This week, as the Republican National Convention unfolds in Cleveland, Baton Rouge residents will be dealing with the aftermath of a shooting that left three local law enforcement officers dead and three others wounded – part of a recent pattern of violence here and elsewhere that has shaken the nation.
What happened in Baton Rouge on Sunday surely will shape the discussion in Cleveland this week, and it will certainly affect the tone of the upcoming Democratic national convention, too. Events this profound call the country’s political nominees to lead, and their involvement is what voters demand.
But as we continue a presidential campaign season that’s understandably focused on what government policy can do to answer national tragedies, maybe it’s time to recognize the limits of government in addressing the dysfunctions driving our culture.
Gavin Eugene Long, the gunman who committed the carnage on Sunday, is a case study in the kind of pathology plaguing us so routinely these days that its basic character has become predictable.
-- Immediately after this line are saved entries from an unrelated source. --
Lemma update_item_then_get_item_witness :
  fst (DataManager.get_item 1
         (snd (DataManager.update_item 1 [("title", DataManager.VStr "b")]
                 (DataManager.World "notes.json"
                    [[("id", DataManager.VInt 1);
                      ("title", DataManager.VStr "a")]] (fun _ => None)))))
  = Return (Some [("id", DataManager.VInt 1); ("title", DataManager.VStr "b")]).
Proof.
  exact (proj1 (update_item_then_get_item
    (DataManager.World "notes.json"
       [[("id", DataManager.VInt 1); ("title", DataManager.VStr "a")]]
       (fun _ => None))
    1 [("title", DataManager.VStr "b")]
    [("id", DataManager.VInt 1); ("title", DataManager.VStr "a")]
    eq_refl eq_refl)).
Defined.

(** X5. [update_item id item], with the record that [get_item id] finds
    as the patch (what the editing methods pass), changes no record; it
    returns true and writes the collection to the file. *)
Theorem update_item_with_the_record_itself
  (w : DataManager.world) (id : Z) (item : DataManager.dict) :
  fst (DataManager.get_item id w) = Return (Some item) ->
  NoDup (StoreSpec.keys item) ->
  fst (DataManager.update_item id item w) = Return true
  /\ DataManager.data (snd (DataManager.update_item id item w))
     = DataManager.data w
  /\ DataManager.files (snd (DataManager.update_item id item w))
       (DataManager.filename w)
     = Some (DataManager.JsonRecords (DataManager.data w)).
Proof.
  rewrite DataManagerFacts.get_item_unfold. simpl. intros Hget Hnd.
  destruct (DataManagerFacts.update_first_present _ _ item _ Hget)
    as (i & d' & Hi & Hn & Hu & Hn' & Hl & Hf).
  unfold DataManager.update_item, DataManager.mbind, DataManager.get_data,
    DataManager.lift.
  rewrite Hu. simpl. rewrite String.eqb_refl.
  assert (Hd : d' = DataManager.data w).
  { apply nth_error_ext. intros j.
    destruct (Nat.eq_dec j i) as [->|Hne]; [|now apply Hf].
    now rewrite Hn', Hn, StoreMore.dict_update_self. }
  now rewrite Hd.
Qed.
As soon as news broke about the terrible act of violence that claimed three lives, most of us assumed that the second-day story would reveal a culprit or culprits crazed by delusions. Happy, well-adjusted souls don’t descend to such depravity.
Long’s personal story is bizarre, yet banal in the way that evil often is – the sad striving for glory in a cause so confused that it reads like a brainstorm of grievances. He had gone online to question peaceful protests in the wake of police shootings of a black man in Baton Rouge and another black man in Minnesota – arguing that “power doesn’t respect weakness,” and hinting that bloodshed was a better response. It was a message strikingly out of sync with sentiment in Baton Rouge, where demonstrations were overwhelmingly nonviolent.
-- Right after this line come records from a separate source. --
Lemma predict_loop_spec self distances (rows : list nat) y_pred out :
  predict_loop self distances y_pred rows = Ok out →
  length out = length y_pred ∧
  ∀ n f, out !! n = Some f →
    (n ∈ rows → stored self distances n f) ∧
    (n ∉ rows → y_pred !! n = Some f).
Proof.
  revert y_pred. induction rows as [|n0 rows IH]; intros y_pred; simpl.
  - intros [= <-]. split; [done|]. intros n f Hn.
    split; [by intros ?%not_elem_of_nil | done].
  - intros (y_pred' & (f0 & Hf0 & ->)%predict_step_Ok & Hloop)%bind_Ok.
    destruct (IH _ Hloop) as [Hlen Hout].
    rewrite length_insert in Hlen. split; [done|].
    intros n f Hn. destruct (Hout n f Hn) as [Hin Hnotin]. split.
    + intros Hrows. destruct (decide (n ∈ rows)) as [|Hn']; [auto|].
      apply elem_of_cons in Hrows as [->|]; [|done].
      specialize (Hnotin Hn').
      destruct (decide (n0 < length y_pred)%nat).
      * rewrite list_lookup_insert_eq in Hnotin by done. by simplify_eq.
      * rewrite list_insert_ge in Hnotin by lia.
        apply lookup_lt_Some in Hnotin. lia.
    + intros [Hne Hn']%not_elem_of_cons.
      specialize (Hnotin Hn'). by rewrite list_lookup_insert_ne in Hnotin.
Qed.
End predict_facts.

Section predict_claims.
Context `{Conversions}.
Implicit Types (self : KNearestNeighbors) (X : list (list Q)).


End predict_claims.

(** ** The theorems at work on the example tables *)

Lemma X_by_column_wf : wf_frame X_by_column.
Proof.
  intros name col Hcol. unfold X_by_column in Hcol. simpl in Hcol.
  apply lookup_singleton_Some in Hcol as [_ <-]. reflexivity.
Defined.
His biography was an exercise in free association, cluttered with failed dreams and self-published manifestos, the usual leavings of a life frayed by insanity. He died on his 29th birthday in a pathetic bid for greatness – the same impulse, apparently, that drove a Dallas gunman to kill five policemen, and an Orlando shooter to turn a nightclub into a war zone.
It’s a perversity of our times that we can no longer remember the names of these gunmen because they’ve become so plentiful, an irony given their desperate hunger for fame.
Sunday’s victims, of course, have the rightful claim on posterity, since they acted honorably in circumstances they did not choose. We find ourselves haunted by the words of Baton Rouge police officer Montrell Jackson, one of the officers who died at Long’s hands. In a Facebook posting during recent protests in Baton Rouge, Jackson made an offer to his fellow citizens: “I’m working these streets so any protesters, officers, friends, family or whoever, if you see me and need a hug or want to say a prayer, I got you.”
In seeking spiritual intimacy with friends, family and strangers alike, Jackson offered what no government policy, however well-intentioned, can easily extend. It is in the absence of that bond that evil breeds, which is why Montrell Jackson’s call for connection must now become our own.